**Directions:**
Word for word, restate all of the data shown below.

........

Lemma add_field_shape g feat g1 :
  add_field g feat = Return g1 ->
  exists w, g1 = with_widgets g (dict_set (widget_vars g) feat w)
                              (dict_set (error_labels g) feat "")
            /\ widget_matches feat w.
Proof.
  unfold add_field, add_dropdown, add_spinbox, widget_matches, catalog_choices.
  destruct (dict_get FIELD_INFO_MAP feat) as [[label [opts|]]|].
  - destruct (dict_keys opts) as [|first rest]; [discriminate|].
    intros [= <-]. eexists. split; [reflexivity|reflexivity].
  - destruct (String.eqb feat "age");
      [|destruct (String.eqb feat "absences");
        [|destruct (String.eqb feat "G1" || String.eqb feat "G2")]];
      intros [= <-]; (eexists; split; [reflexivity|exact I]).
  - destruct (String.eqb feat "age");
      [|destruct (String.eqb feat "absences");
        [|destruct (String.eqb feat "G1" || String.eqb feat "G2")]];
      intros [= <-]; (eexists; split; [reflexivity|exact I]).
Qed.

Lemma kinds_ok_set g el feat w :
  kinds_ok g -> widget_matches feat w ->
  kinds_ok (with_widgets g (dict_set (widget_vars g) feat w) el).
Proof.
  intros Hk Hw k w'. simpl. destruct (string_dec k feat) as [->|Hne].
  - rewrite dict_get_set_eq. now intros [= <-].
  - rewrite dict_get_set_ne by assumption. apply Hk.
Qed.

Lemma add_field_widgets g feat g1 :
  add_field g feat = Return g1 ->
  FEATURE_ORDER g1 = FEATURE_ORDER g
  /\ has_widget g1 feat = true
  /\ (forall k, has_widget g k = true -> has_widget g1 k = true)
  /\ (NoDup (dict_keys (widget_vars g)) -> NoDup (dict_keys (widget_vars g1)))
  /\ (kinds_ok g -> kinds_ok g1).
Proof.
  intros H. destruct (add_field_shape _ _ _ H) as (w & -> & Hm).
  split; [reflexivity|]. split; [apply has_widget_set_eq|].
  split; [intros k; apply has_widget_set_keep|].
  split; [simpl; apply dict_keys_set|].
  intros Hk. now apply kinds_ok_set.
Qed.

........

**Answer space:**
Lemma add_field_shape g feat g1 :
  add_field g feat = Return g1 ->
  exists w, g1 = with_widgets g (dict_set (widget_vars g) feat w)
                              (dict_set (error_labels g) feat "")
            /\ widget_matches feat w.
Proof.
  unfold add_field, add_dropdown, add_spinbox, widget_matches, catalog_choices.
  destruct (dict_get FIELD_INFO_MAP feat) as [[label [opts|]]|].
  - destruct (dict_keys opts) as [|first rest]; [discriminate|].
    intros [= <-]. eexists. split; [reflexivity|reflexivity].
  - destruct (String.eqb feat "age");
      [|destruct (String.eqb feat "absences");
        [|destruct (String.eqb feat "G1" || String.eqb feat "G2")]];
      intros [= <-]; (eexists; split; [reflexivity|exact I]).
  - destruct (String.eqb feat "age");
      [|destruct (String.eqb feat "absences");
        [|destruct (String.eqb feat "G1" || String.eqb feat "G2")]];
      intros [= <-]; (eexists; split; [reflexivity|exact I]).
Qed.

Lemma kinds_ok_set g el feat w :
  kinds_ok g -> widget_matches feat w ->
  kinds_ok (with_widgets g (dict_set (widget_vars g) feat w) el).
Proof.
  intros Hk Hw k w'. simpl. destruct (string_dec k feat) as [->|Hne].
  - rewrite dict_get_set_eq. now intros [= <-].
  - rewrite dict_get_set_ne by assumption. apply Hk.
Qed.

Lemma add_field_widgets g feat g1 :
  add_field g feat = Return g1 ->
  FEATURE_ORDER g1 = FEATURE_ORDER g
  /\ has_widget g1 feat = true
  /\ (forall k, has_widget g k = true -> has_widget g1 k = true)
  /\ (NoDup (dict_keys (widget_vars g)) -> NoDup (dict_keys (widget_vars g1)))
  /\ (kinds_ok g -> kinds_ok g1).
Proof.
  intros H. destruct (add_field_shape _ _ _ H) as (w & -> & Hm).
  split; [reflexivity|]. split; [apply has_widget_set_eq|].
  split; [intros k; apply has_widget_set_keep|].
  split; [simpl; apply dict_keys_set|].
  intros Hk. now apply kinds_ok_set.
Qed.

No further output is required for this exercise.